Twickenham Stadium Tour Guide John Howard recalls his first trip to Twickenham back in 1964…
For me, it was the Five Nations in 1964 and England’s match against Wales. We lived not far from Twickenham in Kew. My dad used to play for a local club side and on international match days he played in the morning, meaning that he could either watch the game on TV (in black and white) or go along to Twickenham to see the match live.
By early 1964, I guess I was deemed old enough to go with him. I was not yet six years old. But I had two older sisters and neither had shown much interest in rugby, so in the prevailing (dare I say sexist?) custom of the day, the opportunity was passed to the eldest (and only) son in the family. I remember that we had seats in the upper tier of the West Stand. I imagine that I would not have gone if I had had to stand on the South terrace or in one of the enclosures – I was at least 8 and all of 4 foot 6 ins tall (and able to carry my own box to stand on) before I did that!
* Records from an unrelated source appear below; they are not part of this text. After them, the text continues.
(** * base64img-web: the image-to-PNG-data-URI conversion of [src/App.tsx]

    A shallow embedding of [processImage] and of the helpers it calls, with
    the browser (FileReader, HTMLImageElement, canvas) taken as a parameter
    [Platform]; [toDataURL] and the Base64 text it returns follow the HTML
    standard and RFC 4648.

    JavaScript numbers are IEEE-754 binary64 values.  The arithmetic of the
    conversion is written once, over an interface [JSNumber], and read at
    two instances:
    - [double]: Rocq's primitive binary64 floats, the arithmetic the engine
      runs, rounding included;
    - [exact]: rationals extended with the infinities and NaN, the same
      operations without rounding.
    Statements over every input are proved at [exact] (and, where the
    arithmetic plays no role, at every instance); what the engine computes
    at given inputs is evaluated at [double]. *)

From Stdlib Require Import ZArith NArith QArith Qround Bool List String Ascii Lia Lqa.
From Stdlib.Strings Require Import Byte.
From Stdlib Require Import Floats.
From Stdlib Require DecimalString DecimalN DecimalPos.
Import ListNotations.

Set Implicit Arguments.
Set Warnings "-inexact-float".

(* ------------------------------------------------------------------ *)
(** ** JavaScript numbers *)

(** The operations of the Number type that [processImage] uses. *)
Class JSNumber (num : Type) : Type := {
  (** an unsigned integer (a DOM [unsigned long], a string length, a
      literal) read as a Number *)
  of_N : N -> num;
  num_div : num -> num -> num;
  num_mul : num -> num -> num;
  num_sub : num -> num -> num;
  num_add : num -> num -> num;
  (** [Math.min] of two arguments *)
  Math_min : num -> num -> num;
  (** [Math.round]: the nearest integer, ties towards +Infinity *)
  Math_round : num -> num;
  (** [Math.ceil] *)
  Math_ceil : num -> num;
  (** [===], [<] and [<=] on numbers *)
  num_eqb : num -> num -> bool;
  num_ltb : num -> num -> bool;
  num_leb : num -> num -> bool;
  isNaN : num -> bool
}.

Declare Scope js_scope.
Delimit Scope js_scope with js.
Infix "/" := num_div : js_scope.
Infix "*" := num_mul : js_scope.
Infix "-" := num_sub : js_scope.
Infix "+" := num_add : js_scope.
Infix "===" := num_eqb (at level 70, no associativity) : js_scope.
Infix "<?" := num_ltb : js_scope.
Infix "<=?" := num_leb : js_scope.

(* ------------------------------------------------------------------ *)
(** *** binary64 *)

Module Double.

(** The integer [z] rounded to the nearest binary64 value (exact below 2^53). *)
Definition of_Z (z : Z) : float :=
  SF2Prim (binary_normalize prec emax z 0 false).

Definition is_nan (x : float) : bool := negb (PrimFloat.eqb x x).

Definition is_neg_zero (x : float) : bool :=
  match Prim2SF x with
  | S754_zero true => true
  | _ => false
  end.

(** [Math.min(a, b)]: NaN when either is NaN; -0 is smaller than +0. *)
Definition min (a b : float) : float :=
  if is_nan a || is_nan b then nan
  else if PrimFloat.ltb a b then a
  else if PrimFloat.ltb b a then b
  else if is_neg_zero a then a else b.

(** [floor (x + 1/2)] and [ceil x] of a finite [x = (-1)^s * m * 2^e] with
    [e < 0], computed on the integers. *)
Definition round_half_up (s : bool) (m : positive) (e : Z) : Z :=
  let n := if s then Z.neg m else Z.pos m in
  let d := (2 ^ (- e))%Z in
  ((2 * n + d) / (2 * d))%Z.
My memories of getting to the ground…we drove the three miles or so through Richmond, over Richmond Bridge and towards Twickenham, before my dad pulled off the main road and parked in a side street. We used to park in this same street for many years until local residents’ permits were introduced, and I had to find another free parking area within walking distance of the ground.
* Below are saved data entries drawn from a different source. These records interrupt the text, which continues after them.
(** * Vegetation segmentation utilities: a shallow embedding of
      [Vegetation_Segmentation/utils.py] and the properties of its
      thresholding, kernel sizing and index computation.

    Python floats and numpy's float64 cells are IEEE-754 binary64 values.
    They are modelled by the standard library's executable specification
    [spec_float] at precision 53 and maximal exponent 1024, so every
    operation below computes and no axiom about floats is used. Decimal
    literals of the source are read by the prover's own correctly rounded
    parser and then turned into [spec_float] values.

    A Python call either returns a value or raises: functions that can raise
    return a [result]. The [print] calls write to standard output only and
    the [fused.cache] decorator memoises a reader; neither changes what a
    function returns, and neither is part of the model, except that
    [url_to_arr] returns the status line it prints beside its outcome. *)

From Stdlib Require Import ZArith NArith List String Bool Lia.
From Stdlib Require Import DecimalString DecimalZ.
From Stdlib Require Import SpecFloat PrimFloat FloatOps.
Import ListNotations.

Set Warnings "-inexact-float".
Open Scope Z_scope.

(** ** binary64 *)

Module F64.

Definition prec : Z := 53.
Definition emax : Z := 1024.

Definition float : Type := spec_float.

Definition nan : float := S754_nan.
Definition add : float -> float -> float := SFadd prec emax.
Definition sub : float -> float -> float := SFsub prec emax.
Definition mul : float -> float -> float := SFmul prec emax.
Definition div : float -> float -> float := SFdiv prec emax.
Definition leb : float -> float -> bool := SFleb.
Definition ltb : float -> float -> bool := SFltb.
Definition geb (x y : float) : bool := SFleb y x.
Definition gtb (x y : float) : bool := SFltb y x.

(** Conversion of an integer, rounding to nearest even when the integer
    has more than 53 significant bits. *)
Definition of_int (z : Z) : float := binary_normalize prec emax z 0 false.

(** A decimal fraction [m / 10^k], correctly rounded: both operands of the
    division are exact for the values used here. *)
Definition decimal (m k : Z) : float :=
  div (of_int m) (of_int (10 ^ k)).

Definition is_nan (x : float) : bool :=
  match x with S754_nan => true | _ => false end.
Definition is_zero (x : float) : bool :=
  match x with S754_zero _ => true | _ => false end.
(** Zero or a finite non-zero number. *)
Definition is_finite (x : float) : bool :=
  match x with S754_zero _ | S754_finite _ _ _ => true | _ => false end.
(** The sign of a number. [spec_float] keeps no sign for NaN, whose sign
    bit is therefore not modelled: [false] is returned for it, and nothing
    is to be read from that. *)
Definition signbit (x : float) : bool :=
  match x with
  | S754_zero s | S754_infinity s | S754_finite s _ _ => s
  | S754_nan => false
  end.

Definition zero : float := S754_zero false.
Definition one : float := Eval vm_compute in Prim2SF 1.0%float.
Definition pinf : float := S754_infinity false.

End F64.

Abbreviation float := F64.float.

(** ** Python exceptions and results *)

Inductive exn : Type :=
| ValueError (msg : string)
| ZeroDivisionError (msg : string)
| OverflowError (msg : string)
| IndexError (msg : string)
| ExternalError (msg : string).

Inductive result (A : Type) : Type :=
| Ok (a : A)
| Raise (e : exn).
Arguments Ok {A} a.
Arguments Raise {A} e.

Definition bind {A B : Type} (r : result A) (k : A -> result B) : result B :=
  match r with
  | Ok a => k a
  | Raise e => Raise e
  end.

Notation "x <- r ;; k" := (bind r (fun x => k))
  (at level 61, r at next level, right associativity).

(** The specification's error taxonomy names the source's [ValueError]
    InvalidArgument. *)
Definition is_InvalidArgument (e : exn) : bool :=
  match e with ValueError _ => true | _ => false end.

Definition is_ok {A : Type} (r : result A) : bool :=
  match r with Ok _ => true | Raise _ => false end.

(** ** Python scalar operations used by the source *)

(** [n / x] for an int [n] and a float [x]: true division, which raises on a
    zero divisor of either sign. *)
Definition py_truediv (n : Z) (x : float) : result float :=
  if F64.is_zero x then Raise (ZeroDivisionError "float division by zero")
  else Ok (F64.div (F64.of_int n) x).

(** [int(x)] for a float: truncation toward zero; NaN and the infinities have
    no integer value. *)
Definition py_int (x : float) : result Z :=
  match x with
  | S754_nan => Raise (ValueError "cannot convert float NaN to integer")
  | S754_infinity _ =>
      Raise (OverflowError "cannot convert float infinity to integer")
  | S754_zero _ => Ok 0
  | S754_finite s m e => Ok (cond_Zopp s (Z.shiftl (Zpos m) e))
  end.

(** [n] is the value of the finite float [q] rounded toward zero: [q] is the
    fraction [(-1)^s m 2^(max e 0) / 2^(max (-e) 0)], and [Z.quot] rounds a
    quotient toward zero. *)
Definition truncation_of (q : float) (n : Z) : Prop :=
  match q with
  | S754_zero _ => n = 0
  | S754_finite s m e =>
      n = Z.quot (cond_Zopp s (Zpos m) * 2 ^ Z.max e 0) (2 ^ Z.max (- e) 0)
  | _ => False
  end.

(** ** [get_gsd_from_zoom] *)

Definition gsd_meters_per_pixel : list float :=
  Eval vm_compute in
    map Prim2SF
      [ 156412.0; 78206.0; 39103.0; 19551.5; 9775.8; 4887.8; 2443.9; 1221.9;
        610.98; 305.49; 152.74; 76.37; 38.19; 19.09; 9.55; 4.78; 2.39; 1.19;
        0.60; 0.30; 0.15; 0.07; 0.04; 0.02 ]%float.

Definition invalid_zoom_message : string :=
  "Invalid zoom level. Please provide a zoom level between 0 and 23.".

Definition get_gsd_from_zoom (zoom_level : Z) : result float :=
  if (0 <=? zoom_level) && (zoom_level <? Z.of_nat (List.length gsd_meters_per_pixel))
  then
    match nth_error gsd_meters_per_pixel (Z.to_nat zoom_level) with
    | Some gsd => Ok gsd
    | None => Raise (IndexError "list index out of range")
    end
  else Raise (ValueError invalid_zoom_message).

(** Two arguments outside the table's range of values: the subnormal 1e-309
    and -1.0. *)
Definition tiny_gsd : float := Eval vm_compute in Prim2SF 1e-309%float.
Definition minus_one : float := Eval vm_compute in Prim2SF (-1.0)%float.

(** The documented table, written independently of the source's literals as
    decimal fractions (mantissa, number of decimals). *)
Definition documented_gsd_digits : list (Z * Z) :=
  [ (156412, 0); (78206, 0); (39103, 0); (195515, 1); (97758, 1); (48878, 1);
    (24439, 1); (12219, 1); (61098, 2); (30549, 2); (15274, 2); (7637, 2);
    (3819, 2); (1909, 2); (955, 2); (478, 2); (239, 2); (119, 2); (60, 2);
    (30, 2); (15, 2); (7, 2); (4, 2); (2, 2) ].

Definition documented_gsd (zoom_level : Z) : float :=
  match nth_error documented_gsd_digits (Z.to_nat zoom_level) with
  | Some (m, k) => F64.decimal m k
  | None => F64.nan
  end.

(** ** [get_kernel_size] *)

Definition get_kernel_size (gsd : float) : result Z :=
  let diameter_of_object := 2 in
  diameter_of_object_px <- py_truediv diameter_of_object gsd ;;
  kernel_size <- py_int diameter_of_object_px ;;
  let kernel_size :=
    if kernel_size mod 2 =? 0 then kernel_size + 1 else kernel_size in
  Ok kernel_size.

(** ** numpy arrays

    An array is its shape and its cells in row-major order; the source's
    functions are written for any shape (the raster bands are 2-D). *)

Record ndarray (A : Type) : Type := mk_ndarray {
  shape : list nat;
  data : list A
}.
Arguments mk_ndarray {A} shape data.
Arguments shape {A} n.
Arguments data {A} n.

Definition size_of (s : list nat) : nat := fold_right Nat.mul 1%nat s.

(** numpy's own invariant: as many cells as the shape says. *)
Definition wf_ndarray {A : Type} (a : ndarray A) : Prop :=
  List.length (data a) = size_of (shape a).

Definition shape_eqb (s1 s2 : list nat) : bool :=
  if list_eq_dec Nat.eq_dec s1 s2 then true else false.

Section ArrayOps.
Context {A B C : Type}.

(** [np.full(shape, v)] *)
Definition np_full (s : list nat) (v : A) : ndarray A :=
  mk_ndarray s (repeat v (size_of s)).

(** A unary ufunc, or a binary one with a scalar operand. *)
Definition np_map (f : A -> B) (a : ndarray A) : ndarray B :=
  mk_ndarray (shape a) (map f (data a)).

Definition map2 (f : A -> B -> C) (xs : list A) (ys : list B) : list C :=
  map (fun p => f (fst p) (snd p)) (combine xs ys).

Fixpoint mapM (f : A -> option B) (xs : list A) : option (list B) :=
  match xs with
  | [] => Some []
  | x :: xs' =>
      match f x, mapM f xs' with
      | Some y, Some ys => Some (y :: ys)
      | _, _ => None
      end
  end.
End ArrayOps.

(** Broadcasting: shapes are aligned on their last axis; two extents are
    compatible when they are equal or one of them is 1. *)
Fixpoint broadcast_rev (r1 r2 : list nat) : option (list nat) :=
  match r1, r2 with
  | [], r | r, [] => Some r
  | a :: r1', b :: r2' =>
      match broadcast_rev r1' r2' with
      | None => None
      | Some r =>
          if (a =? b)%nat then Some (a :: r)
          else if (a =? 1)%nat then Some (b :: r)
          else if (b =? 1)%nat then Some (a :: r)
          else None
      end
  end.

Definition broadcast_shapes (s1 s2 : list nat) : option (list nat) :=
  option_map (@rev nat) (broadcast_rev (rev s1) (rev s2)).

(** All multi-indices of a shape, in row-major order. *)
Definition indices (s : list nat) : list (list nat) :=
  fold_right
    (fun n acc => flat_map (fun i => map (cons i) acc) (seq 0 n)) [[]] s.

(** Position, in the cells of an array of shape [s], of the cell that the
    multi-index [idx] of the broadcast shape reads: an axis of extent 1 is
    always read at 0. *)
Definition offset (s : list nat) (idx : list nat) : nat :=
  let idx' := skipn (List.length idx - List.length s) idx in
  fold_left
    (fun acc ni => (acc * fst ni + (if (fst ni =? 1)%nat then 0 else snd ni))%nat)
    (combine s idx') 0%nat.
We walked from the car over a footbridge near Twickenham Station and soon joined the throng making its familiar way towards the ground. We crossed the A316 (or ‘the Chertsey Road’ as we knew it then) before the excitement grew as we closed in on the ground. It wasn’t my first view of the stadium as we had driven past it many times, but it was something else to be going inside to watch an England game. I remember that to get into the stadium you went down a wide entrance path between some houses at the South end of the ground.
I have been to Twickenham so many times since that it’s hard to know how much my memory has played tricks on me, but there are four things that really stay with me from that first visit.
The first was how green the grass was. Remember this is before colour television and the initial impact of the fantastically green grass had a big effect on me; then there was the long climb up the steps to our seats and the big letters of the alphabet at the end of the rows, stepping their way up towards the back of the stand. I think they were black on a yellow background, but they could have been the other way round, but to a five year old at his first match they were a sign that I was definitely in a big stadium. And the pillars: so often a scrum or a vital pass seemed to happen the other side of a pillar in front of my seat – but maybe I was so small that I couldn’t see much anyway!
Third was the smell. Smells have always been very evocative to me and I can’t necessarily say what all the components of this ‘Twickenham smell’ were, but they certainly included cigar smoke and alcohol, and somehow the very smell seemed to warm the crowd up on what I am sure was a very cold day. I have the match programme somewhere and I suppose I could check the date, but I would say that it was in January and not surprisingly it was a cold day. [Ed. – The match was on the 18th and Met Office archives describe drizzle and fog!]
And finally, of course, the match itself. The players didn’t look as big as I had expected, but I think that was because we were in the upper tier of the stand. As ever England played in white, but it was not a brilliant white and the jerseys seem to fade as the day grew darker. And we had seen England in white on black-and-white television. It was always easier to spot the brilliant scarlet of the Welsh, a sight I would come to associate with England defeats in the years ahead. But not this day. The match ended in a 6-6 draw. I think that England scored two tries, at least one by No 8 David Perry; and Wales either scored a try and a penalty or two tries themselves. Clearly it was not a day for goal kickers. [Ed. – the match was a draw with 2 tries a piece.]